Le Pape fut le premier en bas. Logique. Ayant probablement deviné l’identité des visiteurs, Stéphanie s’était détachée de ses élèves pour s’avancer seule vers l’appareil, la main en visière et les yeux plissés à cause des tourbillons de sable blanc soulevés par les pales.

Ils restèrent un moment immobiles, à deux pas l’un de l’autre, puis le Pape se précipita pour la prendre dans ses bras. Il l’embrassa longuement sur le front, avec l’affection d’un grand frère. Spectacle insolite. Ces deu-là distillaient tant de charisme que, réunis, ils rayonnaient autant qu’un projecteur de DCA. Les bambins qui affluaient prudemment vers eux se mirent à applaudir, hilares, simplement heureux du bonheur manifeste de leur « meûtresse ».

Nini se mit à gesticuler, faucher l’air à grands moulinets de bras pour affiner une explication, puis elle m’accorda un signe de la main en guise de bienvenue. C’est au moment du départ que ma présence s’imposait à elle. No problème, les seconds rôles me convenaient à ravir. Je réintégrai l’engin avec un Pape tout rêveur, béat, tandis que Nini s’en retournait, écrire la fin d'une phrase de Victor Hugo au tableau ; « Ouvrir une école, c'est fermer une pris.. ».

- Elle est géniale! lâcha Le Pape.

- Ben t’as raison!… Dommage qu’elle pisse, on l’aurait collée sous globe!… Mais à part çà!… Tu ne vas pas la demander en mariage, quand même!

- Suis trop vieux ! Laissa tomber ma flèche d’un air nostalgique. Et puis, c'est en rêvant au Martiniqueur qu'elle amidonne sa lingerie.
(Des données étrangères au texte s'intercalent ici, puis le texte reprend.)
(* ===== verification/ShortStore.v ===== *)
(** * The short-link store ([ShortStore] of [src/src/sublink.rs])

    In-memory links that expire, and persisted links of which some expire.  The
    two clocks the code reads, [Instant::now()] and the Unix time, are arguments
    of the operations; the store's file is in a [filesystem] and writing it can
    fail half-way.  TOML is the library interface of the configuration file. *)

From stdpp Require Import base list gmap strings sorting.
From Stdlib Require Import ZArith Lia.
From S2P Require Import Prelude RustStr Files Rules Config.

Open Scope Z_scope.

Record ShortEntry := { entry_code : str; entry_query : str; expires_at : Z }.

Record PersistentShortLink := { link_code : str; link_query : str; expires_at_unix : option Z }.

#[export] Instance PersistentShortLink_eq_dec : EqDecision PersistentShortLink.
Proof. solve_decision. Defined.

Record ShortStore := {
  entries : list ShortEntry;
  permanent : list PersistentShortLink;
  persistence_path : option str;
  limit : nat;
  ttl : Z;
  disabled : bool;
}.

Inductive StoreError := Disabled | NotPersisted | BadStoreFile.

Definition NANOS : Z := 1000000000.

Definition with_entries (s : ShortStore) (l : list ShortEntry) : ShortStore :=
  {| entries := l; permanent := permanent s; persistence_path := persistence_path s; limit := limit s;
     ttl := ttl s; disabled := disabled s |}.

Definition with_permanent (s : ShortStore) (l : list PersistentShortLink) : ShortStore :=
  {| entries := entries s; permanent := l; persistence_path := persistence_path s; limit := limit s;
     ttl := ttl s; disabled := disabled s |}.

(** The first element that satisfies [p] is removed, or changed by [f]. *)
Fixpoint remove_first {A} (p : A → bool) (l : list A) : list A :=
  match l with
  | [] => []
  | x :: l => if p x then l else x :: remove_first p l
  end.

Fixpoint update_first {A} (p : A → bool) (f : A → A) (l : list A) : option (list A) :=
  match l with
  | [] => None
  | x :: l => if p x then Some (f x :: l) else cons x <$> update_first p f l
  end.

(** [prune] at an instant. *)
Definition prune (s : ShortStore) (now : Z) : ShortStore :=
  with_entries s (filter (fun e => now < expires_at e) (entries s)).

(** [put]; [now] is when it prunes, [later] when it computes the expiry. *)
Definition put (s : ShortStore) (code query : str) (now later : Z) : result StoreError ShortStore :=
  if disabled s then Err Disabled
  else
    let s := prune s now in
    let l := remove_first (fun e => str_eqb (entry_code e) code) (entries s) in
    let l := take (limit s - 1) l in
    Ok (with_entries s ({| entry_code := code; entry_query := query; expires_at := later + ttl s |} :: l)).

(** ** Persistence *)

(** How a write of the store's file can go wrong. *)
Inductive WriteFault := NoFault | CannotOpen | Interrupted (n : nat).

(** [options.mode(0o600)] applies to a file that is created. *)
Definition LINKS_MODE : Z := 384.

Definition write_links (fs : filesystem) (path : str) (data : list Z) : filesystem :=
  let m := match fs !! path with Some f => mode f | None => LINKS_MODE end in
  <[path := {| contents := data; mode := m |}]> fs.

Section store.
Context `{TomlLib (list PersistentShortLink)}.

(** [persist]. *)
Definition persist (s : ShortStore) (fs : filesystem) (fault : WriteFault)
    : result StoreError unit * filesystem :=
  match persistence_path s with
  | None => (Ok tt, fs)
  | Some path =>
      match toml_print (permanent s) with
      | None => (Err NotPersisted, fs)
      | Some text =>
          match fault with
          | NoFault => (Ok tt, write_links fs path text)
          | CannotOpen => (Err NotPersisted, fs)
          | Interrupted n => (Err NotPersisted, write_links fs path (take n text))
          end
      end
  end.

(** [put_permanent]: the store is changed also when it could not be written. *)
Definition put_permanent (s : ShortStore) (code query : str) (fs : filesystem) (fault : WriteFault)
    : result StoreError unit * ShortStore * filesystem :=
  if disabled s then (Err Disabled, s, fs)
  else
    let entry := {| link_code := code; link_query := query; expires_at_unix := None |} in
    let l := match update_first (fun e => str_eqb (link_code e) code) (fun _ => entry) (permanent s) with
             | Some l => l
             | None => permanent s ++ [entry]
             end in
    let s := with_permanent s l in
    let '(r, fs) := persist s fs fault in
    (r, s, fs).

Definition live (now : Z) (e : PersistentShortLink) : bool :=
  match expires_at_unix e with None => true | Some t => now <? t end.

Definition is_expiring (e : PersistentShortLink) : bool :=
  match expires_at_unix e with None => false | Some _ => true end.

(** The index and the expiry of the expiring links, from index [i]. *)
Fixpoint indexed_expiries (i : nat) (l : list PersistentShortLink) : list (nat * Z) :=
  match l with
  | [] => []
  | e :: l =>
      match expires_at_unix e with
      | Some t => (i, t) :: indexed_expiries (S i) l
      | None => indexed_expiries (S i) l
      end
  end.

Definition count_expiring (l : list PersistentShortLink) : nat := length (filter (fun e => is_expiring e = true) l).

(** The [while] loop: each turn removes a link, so the length is fuel enough. *)
Fixpoint evict_fuel (fuel lim : nat) (l : list PersistentShortLink) : list PersistentShortLink :=
  match fuel with
  | O => l
  | S fuel =>
      if (lim <=? count_expiring l)%nat then
        match min_by_key snd (indexed_expiries 0 l) with
        | None => l
        | Some (index, _) => evict_fuel fuel lim (delete index l)
        end
      else l
  end.

Definition evict (lim : nat) (l : list PersistentShortLink) : list PersistentShortLink :=
  evict_fuel (length l) lim l.

(** [put_persisted_expiring] at a Unix time. *)
Definition put_persisted_expiring (s : ShortStore) (code query : str) (now : Z) (fs : filesystem)
    (fault : WriteFault) : result StoreError unit * ShortStore * filesystem :=
  if disabled s then (Err Disabled, s, fs)
  else
    let l := filter (fun e => live now e = true) (permanent s) in
    let entry := {| link_code := code; link_query := query;
                    expires_at_unix := Some (sat_add now (ttl s / NANOS)) |} in
    let l := match update_first (fun e => str_eqb (link_code e) code) (fun _ => entry) l with
             | Some l => l
             | None => evict (limit s) l ++ [entry]
             end in
    let s := with_permanent s l in
    let '(r, fs) := persist s fs fault in
    (r, s, fs).

(** [get] at an instant and a Unix time. *)
Definition get (s : ShortStore) (code : str) (now now_unix : Z) : option str * ShortStore :=
  let s := prune s now in
  let found :=
    match find_first (fun e => str_eqb (link_code e) code && live now_unix e) (permanent s) with
    | Some e => Some (link_query e)
    | None => entry_query <$> find_first (fun e => str_eqb (entry_code e) code) (entries s)
    end in
  (found, s).

(** [from_env]; the three settings come from the environment. *)
Definition from_env (path : option str) (fs : filesystem) (lim : nat) (ttl_seconds : Z) (off : bool)
    : result StoreError ShortStore :=
  links ←
    match path with
    | None => Ok []
    | Some p =>
        match fs !! p with
        | None => Ok []
        | Some f => ok_or BadStoreFile (from_utf8 (contents f) ≫= toml_parse)
        end
    end;
  Ok {| entries := []; permanent := links; persistence_path := path; limit := lim;
        ttl := ttl_seconds * NANOS; disabled := off |}.
End store.

(** ** Searching and updating lists *)

Section search.
Context {A : Type}.
Implicit Types (p q : A → bool) (l : list A).

Lemma update_first_None p f l : update_first p f l = None → ∀ x, x ∈ l → p x = false.
Proof.
  induction l as [|y l IH]; cbn; [set_solver|]. destruct (p y) eqn:E; [done|].
  rewrite fmap_None. intros Hl x [->|Hx]%elem_of_cons; [done|]. by apply IH.
Qed.

Lemma update_first_Some p f l l' :
  update_first p f l = Some l' → ∃ a x b, l = a ++ x :: b ∧ l' = a ++ f x :: b ∧ p x = true ∧
                                          Forall (fun y => p y = false) a.
Proof.
  revert l'. induction l as [|y l IH]; intros l'; cbn; [done|]. destruct (p y) eqn:E.
  - intros [= <-]. exists [], y, l. by repeat constructor.
  - intros (l1 & H1 & ->)%fmap_Some. destruct (IH l1 H1) as (a & x & b & -> & -> & ? & ?).
    exists (y :: a), x, b. split_and!; try done. by constructor.
Qed.

Lemma remove_first_sublist p l : remove_first p l `sublist_of` l.
Proof.
  induction l as [|y l IH]; cbn; [done|]. destruct (p y); [by apply sublist_cons|by apply sublist_skip].
Qed.

Lemma find_remove_first p q l :
  (∀ x, p x = true → q x = true → False) → find_first q (remove_first p l) = find_first q l.
Proof.
  intros Hpq. induction l as [|y l IH]; cbn; [done|]. destruct (p y) eqn:E.
  - destruct (q y) eqn:Eq; [by destruct (Hpq y)|done].
  - cbn. by rewrite IH.
Qed.
End search.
Difficile de passer inaperçu, ce putain de bateau ! A trois miles au large, il ressemblait à un monstrueux diptère aquatique au repos, les ailes repliées, le sommeil bercé par un infime clapot. A l’approche, il paraissait pomper sournoisement l’océan pour en métaboliser la quintessence. Une métaphore d’ailleurs pas très éloignée des basses réalités « manouchiennes » !

Notre approche à l’heure de la sieste ne provoqua tout d’abord qu’une perturbation très relative. Après réflexion, le terme « perturbation » me parait d’ailleurs excessif au regard des quelques vagues battements de paupières atones qu’il suscita. Outre un échantillon de seins à toutes les tailles de bonnets de la création qu'offrait à nos Branques et aux visiteurs un avant goût du Walhalla, joint à celui du paradis pour les enfants d’Allah –pucelages en moins, ce détail poétique coulant de source !-, l’immensité du pont du trimaran proposait une gamme complète des coupes pubiennes à la mode; du déboisage intégral à la Kojac au foisonnant tablier de sapeur à la « Portuguèèèche », avec petit détour par le cœur stylisé et la moustache hitlérienne en gamme multicolore. Une écurie à faire se pâmer madame Claude en personne !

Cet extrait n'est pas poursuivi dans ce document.